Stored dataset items
Definition cmdDBSize : HM E unit := do! r := call (pe_DBSize env) in reply (WInt (ignoring 0 r)).
Definition cmdFlushDB : HM E unit := do! _ := call (pe_FlushDB env) in reply (WString "OK").

(** ** Expiry commands *)

Definition replicated_bool (opType : string) (args : list (list byte)) (k : list byte) (expireAtNs : Z)
    (m : EM E (GoError + bool)) : HM E unit :=
  do! r := applyReplicationWrite (str k) opType (encodeReplicationPayload args) expireAtNs (applying m) in
  match r with inl err => writeDataError err | inr ok => write_bool ok end.

Definition expire_in (name opType : string) (unit_of : Z → Z) (args : list (list byte)) : HM E unit :=
  match args with
  | [k; n] =>
      match strconv_ParseInt n with
      | None => not_integer
      | Some n =>
          replicated_bool opType args k (i64 (env_now env + unit_of n)) (pe_Expire env (str k) (unit_of n))
      end
  | _ => wrong_args name
  end.

Definition cmdExpire := expire_in "expire" "EXPIRE" seconds.
Definition cmdPExpire := expire_in "pexpire" "PEXPIRE" millis.

Definition cmdExpireAt (args : list (list byte)) : HM E unit :=
  match args with
  | [k; n] =>
      match strconv_ParseInt n with
      | None => not_integer
      | Some ts => replicated_bool "EXPIREAT" args k (i64 (ts * nanosPerSecond)) (pe_ExpireAt env (str k) (time_Unix ts))
      end
  | _ => wrong_args "expireat"
  end.

(** Go's division truncates towards zero. *)
Definition ttl_in (name : string) (unit_ns : Z) (args : list (list byte)) : HM E unit :=
  match args with
  | [k] => do! r := call (pe_TTL env (str k)) in reply (WInt (Z.quot (ignoring 0 r) unit_ns))
  | _ => wrong_args name
  end.

Definition cmdTTL := ttl_in "ttl" nanosPerSecond.
Definition cmdPTTL := ttl_in "pttl" nanosPerMilli.

Definition cmdPersist (args : list (list byte)) : HM E unit :=
  match args with
  | [k] => replicated_bool "PERSIST" args k 0 (pe_Persist env (str k))
  | _ => wrong_args "persist"
  end.

(** ** Administration *)

Definition cmdDebug : HM E unit := reply (WString "OK").

Definition cmdConfig (args : list (list byte)) : HM E unit :=
  match args with
  | [] => wrong_args "config"
  | a :: _ =>
      let subcmd := strings_ToUpper a in
      if bool_decide (subcmd = "GET") then reply (WArray 0)
      else if bool_decide (subcmd = "SET") then reply (WString "OK")
      else reply (WError "ERR unknown subcommand")
  end.

Definition cmdClient (args : list (list byte)) : HM E unit :=
  match args with
  | [] => wrong_args "client"
  | a :: _ =>
      let subcmd := strings_ToUpper a in
      if bool_decide (subcmd = "GETNAME") then reply WNull
      else if bool_decide (subcmd = "LIST") then reply (WBulk [])
      else reply (WString "OK")
  end.

Definition cmdAsking : HM E unit :=
  do! _ := getConnState in do! _ := set_asking true in reply (WString "OK").

Definition cmdRegReplica (args : list (list byte)) : HM E unit :=
  match args with [_] => reply (WString "OK") | _ => wrong_args "regreplica" end.

(** ** Persistence *)

Section persistence.
Context `{!GoRange string (list byte)} (serialize : EngineEntry → GoError + list byte).

(** The error of the file operations of a save, if one fails. *)
Context (io : option string).

Fixpoint collect_entries (keys : list string) (acc : gmap string (list byte)) : HM E (gmap string (list byte)) :=
  match keys with
  | [] => hret acc
  | key :: keys' =>
      do! r := call (pe_GetEntry env key) in
      collect_entries keys'
        (match r with
         | inl _ => acc
         | inr entry => match serialize entry with inl _ => acc | inr b => <[key := b]> acc end
         end)
  end.

(** The callback that BGSAVE and SAVE pass to the snapshot writer. *)
Definition snapshot_data : HM E (GoError + gmap string (list byte)) :=
  do! r := call (pe_Keys env "*") in
  match r with
  | inl e => hret (inl e)
  | inr keys => do! data := collect_entries keys ∅ in hret (inr data)
  end.

Definition run_save (sw : SnapshotWriter) : HM E (option string) :=
  do! r := snapshot_data in
  match r with
  | inl e => hret (Some ("iterate: " +:+ GoError_text e))
  | inr data =>
      let '(err, sw') := SnapshotWriter_Save (env_now env) io data sw in
      do! _ := (λ h c, Some (tt, put_snapshot h (Some sw'), c)) in hret err
  end.

Definition cmdSave (args : list (list byte)) : HM E unit :=
  match args with
  | _ :: _ => wrong_args "save"
  | [] =>
      do! sw := read_handler h_snapshot in
      match sw with
      | None => reply (WError "ERR persistence not configured")
      | Some sw =>
          do! err := run_save sw in
          match err with Some e => reply (WError ("ERR " +:+ e)) | None => reply (WString "OK") end
      end
  end.

(** The background save runs after the reply, at an instant of its own: here,
    before any other command. *)
Definition cmdBGSAVE (args : list (list byte)) : HM E unit :=
  match args with
  | _ :: _ => wrong_args "bgsave"
  | [] =>
      do! sw := read_handler h_snapshot in
      match sw with
      | None => reply (WError "ERR persistence not configured")
      | Some sw => do! _ := reply (WString "Background saving started") in do! _ := run_save sw in hret tt
      end
  end.
End persistence.

Definition cmdLastSave (args : list (list byte)) : HM E unit :=
  match args with
  | _ :: _ => wrong_args "lastsave"
  | [] => do! sw := read_handler h_snapshot in
          reply (WInt (match sw with None => 0 | Some s => sw_lastSaveUnix s end))
  end.

(** ** Moving keys *)

(** [engine.ValueType(serialized[0])]. *)
Definition value_type (z : Z) : ValueType :=
  if z =? 0 then TypeString else if z =? 1 then TypeList else if z =? 2 then TypeSet
  else if z =? 3 then TypeZSet else if z =? 4 then TypeHash else TypeUnknown z.

Definition has_option (name : string) (opts : list (list byte)) : bool :=
  existsb (λ o, bool_decide (strings_ToUpper o = name)) opts.

Definition cmdRestore (args : list (list byte)) : HM E unit :=
  match args with
  | k :: t :: serialized :: opts =>
      match strconv_ParseInt t with
      | None => reply (WError "ERR invalid TTL value")
      | Some ttlMs =>
          let key := str k in
          let replace := has_option "REPLACE" opts in
          do! busy := (if replace then hret false
                       else do! r := call (pe_Exists env [key]) in hret (0 <? ignoring 0 r)) in
          if (busy : bool) then reply (WError "BUSYKEY Target key name already exists.")
          else
            match serialized with
            | [] => reply (WError "ERR invalid serialized value")
            | ty :: valueData =>
                let ttl := if 0 <? ttlMs then millis ttlMs else 0 in
                do! r := call (pe_RestoreEntry env key (value_type (Z_of_byte ty)) valueData ttl) in
                match r with
                | inl e => reply (WError ("ERR " +:+ GoError_text e))
                | inr _ => reply (WString "OK")
                end
            end
      end
  | _ => wrong_args "restore"
  end.

Record migrateItem := mkItem { mi_key : string; mi_ttlMs : Z; mi_serialized : list byte }.

Record migrate_options := mkMigrateOptions { mo_copy : bool; mo_replace : bool; mo_keys : option (list string) }.

(** Everything after KEYS is a key. *)
Fixpoint parse_migrate_options (args : list (list byte)) (o : migrate_options) : migrate_options :=
  match args with
  | [] => o
  | a :: args' =>
      let opt := strings_ToUpper a in
      if bool_decide (opt = "COPY") then parse_migrate_options args' (mkMigrateOptions true (mo_replace o) (mo_keys o))
      else if bool_decide (opt = "REPLACE") then parse_migrate_options args' (mkMigrateOptions (mo_copy o) true (mo_keys o))
      else if bool_decide (opt = "KEYS") then mkMigrateOptions (mo_copy o) (mo_replace o) (Some (str <$> args'))
      else parse_migrate_options args' o
  end.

Task item = Only a number is wanted here: the count of lines above that hold the word "hret".

Answer box = 8